When you come to think about music plugins, you will inevitably see that there are numerous different formats. When buying plugins you want them to be compatible with your music production software.
How to choose which format you want to use? In this article, we explain the differences between different formats to you.
In 1996, Steinberg, maker of the famous Cubase DAW introduced the VST format to the world and gave it to the developers for free use. And so, history was made. Today, even though VST is by far the most popular audio format, there are several other established audio formats that are compatible with different DAWs, so let’s get started with them. The introduction of VST was very important, because it was a widely adopted format that made plugins inter-operable between many different audio applications.
VST (Virtual Studio Technology) has been the most popular audio plugin format in the world in the last 25 years. It was the first to become free and it has been implemented most DAWs today, the main exceptions being for Apple’s GarageBand and LogicPro X, which developed their own format AU (more on that later on).
VST developed through the years and is today on its 3.x version, thus the name VST3 for the new format. Even though VST2 is widely used and available (almost) every DAW, VST3 is supported by Steinberg’s Cubase 9.0+ versions of the program and is slowly replacing its predecessor in the audio engineering world.
With VST/VST3 you really can’t go wrong, as it became the industry standard over the years, so feel free to use it everywhere, especially when you have to switch through different setups and devices. Almost every PC (Windows/Linux) DAW will support VSTs.
Apple often don’t like to standardize things. So, it’s no surprise that they held their Audio Unit (AU) format through the years, making it the only format available on Macs.
Essentially, AU is for Mac users what VST is for PC users. There is very little different to the end user between these two formats.
Of course, because these are two of the most popular plugin formats in the world, there is always the question – how to overcome the differences? Luckily, there is a load of converters and wrappers out there for these two formats, and plugins are usually made in two versions, AU and VST. This usually means that plugins are made for VST and just adapted for AU, but still, there is no real difference in different versions.
RTAS and TDM
RTAS (Real-Time AudioSuite) and TDM (Time-division Multiplexing) are two formats made by a company now known as Avid Technology, maker of the popular ProTools DAW. These formats are now replaced by AAX format, as of ProTools 10.3.8 version, and are not supported today, but still, they play a significant role in older versions of programs you may use.
The main difference between these two is that RTAS uses the power of the host computer to work its magic and TDM uses only the power of DSP processors, making it much faster and freeing up the host computer to do other work.
Even in their heyday these formats didn’t have that much reach and importance as they were used only by ProTools and it was impossible to make a wrapper to the AU or VTS formats, both technically and legally, so you were forced to either use everything TDM/RTAS or nothing. Also, TDM was known for using expensive DSP (digital signal processor, devices used to transfer sound to digital form – binary code essentially) equipment, so it was advised not to use TDM formats unless you could afford everything that came with it, so it was used really buy large studios only.

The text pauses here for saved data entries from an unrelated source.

Definition add_to_relayer_pool (relayer controller : AccountId) : RP unit :=
  let* pool := gets RelayerPool in
  let* pool' := ok_or (try_push MAX_AUTHORITIES (mkRelayer relayer controller) pool)
                  (RelayMgr TooManyRelayers) in
  rput RelayerPool pool'.

Definition replace_heartbeats (sv : SessionView) (old new : AccountId) : RP unit :=
  let* s := gets id in
  let is_pulsed := received_heartbeat s (sv_session_index sv) old in
  do* rmutate ReceivedHeartbeats (delete (sv_session_index sv, old)) in
  rmutate ReceivedHeartbeats <[(sv_session_index sv, new) := is_pulsed]>.

Definition replace_selected_relayers (sv : SessionView) (old new : AccountId) : RP unit :=
  let* removed := remove_from_selected_relayers old in
  if (removed : bool) then
    let* _ := add_to_selected_relayers new in
    do* refresh_latest_cached_relayers in
    replace_heartbeats sv old new
  else ret tt.

Definition replace_relayer_pool (old new controller : AccountId) : RP unit :=
  let* removed := remove_from_relayer_pool old true in
  if (removed : bool) then add_to_relayer_pool new controller else ret tt.

Definition replace_bonded_relayer (sv : SessionView) (old new : AccountId) : RP bool :=
  let* s := gets id in
  match RelayerState s !! old with
  | Some old_state =>
      do* rmutate RelayerState (delete old) in
      let controller := rm_controller old_state in
      do* rmutate BondedController <[controller := new]> in
      do* rmutate RelayerState <[new := old_state]> in
      do* replace_relayer_pool old new controller in
      do* replace_selected_relayers sv old new in
      ret true
  | None => ret false
  end.

(** ** [RelayManager] *)

(** The state of a relayer read with [expect], changed and written back. *)
Definition update_relayer (relayer : AccountId) (f : RelayerMetadata -> RelayerMetadata)
    : RP unit :=
  let* s := gets id in
  let* st := expect (RelayerState s !! relayer) in
  rmutate RelayerState <[relayer := f st]>.

Definition rm_join_relayers (relayer controller : AccountId) : RP unit :=
  do* verify_relayer_existence relayer controller in
  do* add_to_relayer_pool relayer controller in
  do* rmutate RelayerState <[relayer := new_relayer controller]> in
  do* rmutate BondedController <[controller := relayer]> in
  rm_deposit (EvJoinedRelayers relayer controller).

Definition rm_refresh_round (now : RoundIndex) : RP unit := rput RmRound now.

Definition refresh_relayer_pool : RP unit :=
  let* pool := gets RelayerPool in
  for_each pool (fun r =>
    update_relayer (rl_relayer r) (fun st =>
      if negb (rl_is_kicked_out st) then rl_go_offline st else st)).

Definition refresh_cached_selected_relayers (round : RoundIndex) (relayers : gset N) : RP unit :=
  let* s := gets id in
  let evict (m : gmap Z (gset N)) :=
    if RmStorageCacheLifetime s <=? btree_len m then pop_first m else m in
  do* rput CachedSelectedRelayers (<[round := relayers]> (evict (CachedSelectedRelayers s))) in
  rput CachedInitialSelectedRelayers
    (<[round := relayers]> (evict (CachedInitialSelectedRelayers s))).

Definition rm_refresh_selected_relayers (round : RoundIndex)
    (selected_candidates : list AccountId) : RP unit :=
  do* refresh_relayer_pool in
  let* selected_relayers :=
    fold_each selected_candidates (∅ : gset N) (fun selected controller =>
      let* s := gets id in
      match BondedController s !! controller with
      | Some relayer =>
          let* selected' := expect (try_insert_set MAX_AUTHORITIES relayer selected) in
          do* update_relayer relayer rl_go_online in
          do* rm_deposit (EvRelayerChosen round relayer controller) in
          ret selected'
      | None => ret selected
      end) in
  do* rput SelectedRelayers selected_relayers in
  do* rput InitialSelectedRelayers selected_relayers in
  refresh_cached_selected_relayers round selected_relayers.

Definition refresh_majority (round : RoundIndex) : RP unit :=
  let* s := gets id in
  let evict (m : gmap Z Z) :=
    if RmStorageCacheLifetime s <=? btree_len m then pop_first m else m in
  let majority := rm_compute_majority s in
  do* rput RmMajority majority in
  do* rput InitialMajority majority in
  do* rput RmCachedMajority (<[round := majority]> (evict (RmCachedMajority s))) in
  rput CachedInitialMajority (<[round := majority]> (evict (CachedInitialMajority s))).

Definition rm_replace_bonded_controller (old new : AccountId) : RP unit :=
  let* s := gets id in
  match BondedController s !! old with
  | Some relayer =>
      do* rmutate BondedController (delete old) in
      do* rmutate BondedController <[new := relayer]> in
      do* update_relayer relayer (fun st => rl_set_controller st new) in
      do* remove_from_relayer_pool old false in
      let* s' := gets id in
      let* pool' := expect (try_push MAX_AUTHORITIES (mkRelayer relayer new) (RelayerPool s')) in
      rput RelayerPool pool'
  | None => ret tt
  end.

Definition rm_leave_relayers (controller : AccountId) : RP unit :=
  let* s := gets id in
  match BondedController s !! controller with
  | Some relayer =>
      do* rmutate BondedController (delete controller) in
      do* remove_from_relayer_pool relayer true in
      rmutate RelayerState (delete relayer)
  | None => ret tt
  end.

Definition rm_kickout_relayer (controller : AccountId) : RP unit :=
  let* s := gets id in
  match BondedController s !! controller with
  | Some relayer =>
      do* update_relayer relayer rl_kick_out in
      let* removed := remove_from_selected_relayers relayer in
      if (removed : bool) then
        do* refresh_latest_cached_relayers in
        let* s' := gets id in
        do* rput RmMajority (rm_compute_majority s') in
        refresh_latest_cached_majority
      else ret tt
  | None => ret tt
  end.

(** The validators whose relayer sent no heartbeat, put offline one by one;
    those with an identification are reported. *)
Definition collect_offenders (sv : SessionView) : RP (list AccountId) :=
  fold_each (sv_validators sv) [] (fun offenders v =>
    let* s := gets id in
    match BondedController s !! v with
    | Some relayer =>
        if negb (is_heartbeat_pulsed sv s relayer) then
          do* update_relayer relayer rl_go_offline in
          ret (if sv_identified sv v then offenders ++ [v] else offenders)
        else ret offenders
    | None => ret offenders
    end).

Definition rm_collect_heartbeats (sv : SessionView) : RP unit :=
  let session_index := sv_session_index sv in
  let* offenders := collect_offenders sv in
  do* rmutate ReceivedHeartbeats
        (filter (fun kv : (Z * N) * bool => kv.1.1 <> session_index)) in
  match offenders with
  | [] => rm_deposit EvAllGood
  | _ =>
      let* s := gets id in
      do* (if IsHeartbeatOffenceActive s then
             rmutate Env (report_offence (mkUnresponsivenessOffence session_index
               (Z.of_nat (length (sv_validators sv)) mod u32_modulus) offenders
               (HeartbeatSlashFraction s)))
           else ret tt) in
      rm_deposit (EvSomeOffline offenders)
  end.

(** The replacement of a member of the relay executives. *)
Definition replace_member (old new : AccountId) (env : Q) : Q :=
  match binary_search (members env) old with
  | inl location =>
      match binary_search (members env) new with
      | inr _ =>
          let ms := stable_sort N.leb (<[location := new]> (members env)) in
          let env1 := change_members_sorted [new] [old] ms (put_members ms env) in
          if decide (prime env1 = Some old) then set_prime (Some new) (put_prime new env1)
          else env1
      | inl _ => env
      end
  | inr _ => env
  end.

From 2013. the support for these formats was ended and they were replaced with more modern AAX format, which is compatible with these two.
It wouldn’t be much of a fight between Apple and Steinberg about who’s going to have the best format if it wasn’t for the third contender. And enter the stage Avid, maker of Pro Tool DAW. After realizing that having one 64-bit upgraded new format that can do what your existing two formats can do at the same time, they scrapped RTAS and TDM formats they supported up to that point and created AAX (Avid Audio eXtension).
This format can work on both DSP and native host computers, taking the best of both company’s previous formats and putting it into one thing. From Pro Tool 11 onwards they support only 64-bit AAX which can be a bit of a problem, as there is just not enough plug-ins yet made, but that scene could be changing as we speak.
This format is supposed to be an upgrade on VST essentially, especially when working on larger sessions, as it can grapple the bigger projects the best. Also, the big plus for this format is its ability to share sessions between DSP powered and native based Pro Tools systems, giving you more room to work on.
There are three main different audio formats for you to choose from and it all comes down to you. All of them can produce a very similar quality of sound and will give you the same range of options, so it comes down basically to your own equipment and existing tools to make a decision on which format you want to use. Mainly, you will be guided by your DAW on which one you choose, but really you can make no mistake using any one of the aforementioned formats.
Audio engineering keeps on growing every day and more and more options are given to us, so it doesn’t matter whether you want to record music or sounds or work on post-production, you have plenty to choose from. We hope that we shed some light on to the matter of differences in plugin audio formats and that we helped you choose the right format for yourself.